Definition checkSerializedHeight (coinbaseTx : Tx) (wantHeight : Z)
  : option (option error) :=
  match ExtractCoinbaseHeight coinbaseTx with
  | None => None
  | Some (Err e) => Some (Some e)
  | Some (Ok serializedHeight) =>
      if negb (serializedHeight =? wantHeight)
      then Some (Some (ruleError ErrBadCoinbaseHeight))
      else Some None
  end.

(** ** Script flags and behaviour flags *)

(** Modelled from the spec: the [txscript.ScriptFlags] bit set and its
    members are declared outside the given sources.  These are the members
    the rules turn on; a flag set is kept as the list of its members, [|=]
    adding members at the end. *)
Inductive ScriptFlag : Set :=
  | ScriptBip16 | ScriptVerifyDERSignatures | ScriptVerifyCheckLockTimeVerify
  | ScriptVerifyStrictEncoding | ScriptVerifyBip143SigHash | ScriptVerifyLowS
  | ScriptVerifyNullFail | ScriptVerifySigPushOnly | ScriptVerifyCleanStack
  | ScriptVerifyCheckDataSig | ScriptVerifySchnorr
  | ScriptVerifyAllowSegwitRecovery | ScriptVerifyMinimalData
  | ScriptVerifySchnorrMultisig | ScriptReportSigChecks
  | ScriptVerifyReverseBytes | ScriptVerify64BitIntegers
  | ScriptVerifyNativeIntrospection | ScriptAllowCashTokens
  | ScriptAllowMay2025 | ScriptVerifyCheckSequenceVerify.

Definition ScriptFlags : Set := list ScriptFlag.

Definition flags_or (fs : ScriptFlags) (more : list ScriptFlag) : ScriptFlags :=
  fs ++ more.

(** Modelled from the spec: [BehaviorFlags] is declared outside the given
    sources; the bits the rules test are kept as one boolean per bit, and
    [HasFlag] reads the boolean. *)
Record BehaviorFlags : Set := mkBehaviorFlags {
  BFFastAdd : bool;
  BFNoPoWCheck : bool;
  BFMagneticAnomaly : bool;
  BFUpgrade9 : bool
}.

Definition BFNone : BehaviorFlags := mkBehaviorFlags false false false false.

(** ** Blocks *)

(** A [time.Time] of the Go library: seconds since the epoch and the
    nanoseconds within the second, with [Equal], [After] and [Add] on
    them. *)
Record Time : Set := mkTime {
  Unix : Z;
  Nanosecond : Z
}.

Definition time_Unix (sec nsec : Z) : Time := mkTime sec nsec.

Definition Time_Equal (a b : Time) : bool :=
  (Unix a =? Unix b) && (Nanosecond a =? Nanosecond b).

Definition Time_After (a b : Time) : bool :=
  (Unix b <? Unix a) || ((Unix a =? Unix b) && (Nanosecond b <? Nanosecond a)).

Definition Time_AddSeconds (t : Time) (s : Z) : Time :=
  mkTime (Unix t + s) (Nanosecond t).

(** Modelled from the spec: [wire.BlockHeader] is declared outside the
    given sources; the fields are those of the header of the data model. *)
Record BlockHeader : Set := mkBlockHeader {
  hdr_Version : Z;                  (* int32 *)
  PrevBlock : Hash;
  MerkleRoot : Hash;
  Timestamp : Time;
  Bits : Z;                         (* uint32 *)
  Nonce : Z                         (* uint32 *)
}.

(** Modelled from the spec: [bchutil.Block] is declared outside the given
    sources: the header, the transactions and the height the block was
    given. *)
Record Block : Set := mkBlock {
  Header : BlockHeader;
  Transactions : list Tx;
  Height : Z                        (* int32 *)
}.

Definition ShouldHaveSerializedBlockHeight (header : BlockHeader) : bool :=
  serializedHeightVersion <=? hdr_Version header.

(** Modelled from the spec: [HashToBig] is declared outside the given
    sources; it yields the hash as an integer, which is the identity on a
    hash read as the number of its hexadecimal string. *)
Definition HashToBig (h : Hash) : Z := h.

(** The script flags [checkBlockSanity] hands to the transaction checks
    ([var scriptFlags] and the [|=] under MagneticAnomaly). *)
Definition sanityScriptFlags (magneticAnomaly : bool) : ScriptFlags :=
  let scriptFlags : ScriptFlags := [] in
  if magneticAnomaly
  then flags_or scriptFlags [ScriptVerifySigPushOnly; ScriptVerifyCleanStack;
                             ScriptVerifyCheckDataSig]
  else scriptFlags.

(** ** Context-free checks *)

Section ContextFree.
....................
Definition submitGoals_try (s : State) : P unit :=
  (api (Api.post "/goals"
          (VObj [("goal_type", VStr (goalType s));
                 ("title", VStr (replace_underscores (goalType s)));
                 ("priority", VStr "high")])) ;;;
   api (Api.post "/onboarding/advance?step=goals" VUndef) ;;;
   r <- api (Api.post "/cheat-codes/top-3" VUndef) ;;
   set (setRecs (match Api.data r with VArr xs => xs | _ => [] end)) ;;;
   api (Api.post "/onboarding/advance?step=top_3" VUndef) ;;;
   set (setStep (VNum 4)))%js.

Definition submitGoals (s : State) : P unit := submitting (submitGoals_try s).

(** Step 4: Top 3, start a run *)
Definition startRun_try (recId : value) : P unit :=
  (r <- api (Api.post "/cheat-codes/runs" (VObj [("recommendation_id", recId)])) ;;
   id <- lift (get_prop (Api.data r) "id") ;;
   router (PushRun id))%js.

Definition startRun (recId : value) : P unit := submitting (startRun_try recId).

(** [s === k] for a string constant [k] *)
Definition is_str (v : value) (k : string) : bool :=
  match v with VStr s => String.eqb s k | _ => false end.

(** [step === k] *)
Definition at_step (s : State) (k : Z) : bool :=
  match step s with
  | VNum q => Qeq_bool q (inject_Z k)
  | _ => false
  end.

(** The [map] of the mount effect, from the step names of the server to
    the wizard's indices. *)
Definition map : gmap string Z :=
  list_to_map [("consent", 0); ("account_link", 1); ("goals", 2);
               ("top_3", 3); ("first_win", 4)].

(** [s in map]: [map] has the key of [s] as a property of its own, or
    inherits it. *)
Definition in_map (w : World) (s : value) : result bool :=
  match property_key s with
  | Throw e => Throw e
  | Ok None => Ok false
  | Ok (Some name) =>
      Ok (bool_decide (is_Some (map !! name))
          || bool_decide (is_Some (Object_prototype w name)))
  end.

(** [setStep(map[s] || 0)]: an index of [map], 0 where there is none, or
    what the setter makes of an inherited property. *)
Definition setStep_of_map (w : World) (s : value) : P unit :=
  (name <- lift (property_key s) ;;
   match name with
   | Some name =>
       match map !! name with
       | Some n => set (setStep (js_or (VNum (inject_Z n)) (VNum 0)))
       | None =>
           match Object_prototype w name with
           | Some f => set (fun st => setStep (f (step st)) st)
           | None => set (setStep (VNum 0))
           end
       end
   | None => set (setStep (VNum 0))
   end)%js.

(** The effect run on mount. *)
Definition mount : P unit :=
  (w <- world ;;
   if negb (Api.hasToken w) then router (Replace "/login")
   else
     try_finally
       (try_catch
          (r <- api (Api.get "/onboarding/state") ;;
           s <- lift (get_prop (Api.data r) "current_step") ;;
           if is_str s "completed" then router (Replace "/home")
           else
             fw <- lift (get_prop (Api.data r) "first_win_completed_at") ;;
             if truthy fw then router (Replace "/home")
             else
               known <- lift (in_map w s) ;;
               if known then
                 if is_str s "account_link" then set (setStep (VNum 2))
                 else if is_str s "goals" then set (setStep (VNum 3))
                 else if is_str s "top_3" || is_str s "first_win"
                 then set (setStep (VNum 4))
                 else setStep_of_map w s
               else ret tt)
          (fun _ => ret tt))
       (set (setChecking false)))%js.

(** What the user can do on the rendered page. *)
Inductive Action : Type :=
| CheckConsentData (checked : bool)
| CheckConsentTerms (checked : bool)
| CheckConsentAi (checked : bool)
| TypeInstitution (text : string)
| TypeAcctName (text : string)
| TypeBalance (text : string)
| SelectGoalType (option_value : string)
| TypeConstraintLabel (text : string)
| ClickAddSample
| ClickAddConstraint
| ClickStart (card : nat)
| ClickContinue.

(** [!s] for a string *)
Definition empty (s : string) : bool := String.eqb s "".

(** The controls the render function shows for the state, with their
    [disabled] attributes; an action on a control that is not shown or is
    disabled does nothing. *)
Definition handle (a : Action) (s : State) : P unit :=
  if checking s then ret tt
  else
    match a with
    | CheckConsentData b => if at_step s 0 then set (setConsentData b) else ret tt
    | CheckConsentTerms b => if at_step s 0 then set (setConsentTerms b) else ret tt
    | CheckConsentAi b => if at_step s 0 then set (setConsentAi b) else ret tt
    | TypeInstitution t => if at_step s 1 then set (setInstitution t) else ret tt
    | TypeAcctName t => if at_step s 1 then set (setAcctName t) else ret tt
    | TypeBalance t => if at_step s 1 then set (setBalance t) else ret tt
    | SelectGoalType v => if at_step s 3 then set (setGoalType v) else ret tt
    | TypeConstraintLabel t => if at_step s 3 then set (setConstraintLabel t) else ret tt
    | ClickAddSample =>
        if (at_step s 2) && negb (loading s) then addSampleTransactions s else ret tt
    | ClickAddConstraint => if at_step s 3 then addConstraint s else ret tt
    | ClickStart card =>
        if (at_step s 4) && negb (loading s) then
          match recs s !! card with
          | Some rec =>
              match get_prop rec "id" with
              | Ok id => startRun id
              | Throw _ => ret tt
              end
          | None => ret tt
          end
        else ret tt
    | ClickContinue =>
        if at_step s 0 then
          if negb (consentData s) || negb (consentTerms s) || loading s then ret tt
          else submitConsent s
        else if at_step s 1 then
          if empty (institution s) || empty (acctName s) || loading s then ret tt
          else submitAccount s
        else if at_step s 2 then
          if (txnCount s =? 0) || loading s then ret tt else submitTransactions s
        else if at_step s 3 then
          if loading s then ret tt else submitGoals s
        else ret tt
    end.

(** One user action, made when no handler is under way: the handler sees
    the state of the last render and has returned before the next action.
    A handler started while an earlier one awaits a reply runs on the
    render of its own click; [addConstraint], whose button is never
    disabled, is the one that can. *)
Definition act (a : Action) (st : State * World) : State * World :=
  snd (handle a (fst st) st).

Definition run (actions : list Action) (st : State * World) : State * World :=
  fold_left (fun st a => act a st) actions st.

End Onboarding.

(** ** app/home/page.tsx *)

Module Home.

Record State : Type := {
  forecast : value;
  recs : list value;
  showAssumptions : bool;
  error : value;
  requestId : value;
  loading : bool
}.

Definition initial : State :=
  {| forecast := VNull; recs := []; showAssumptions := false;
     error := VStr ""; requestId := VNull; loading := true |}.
....................
> [YOUR ASSIGNMENT]
Find the line with "Definition initial : State" in the material above. Reproduce it and each line after it up to and including the line with "error := VStr".

> [ANSWER BELOW]
Definition initial : State :=
  {| forecast := VNull; recs := []; showAssumptions := false;
     error := VStr ""; requestId := VNull; loading := true |}.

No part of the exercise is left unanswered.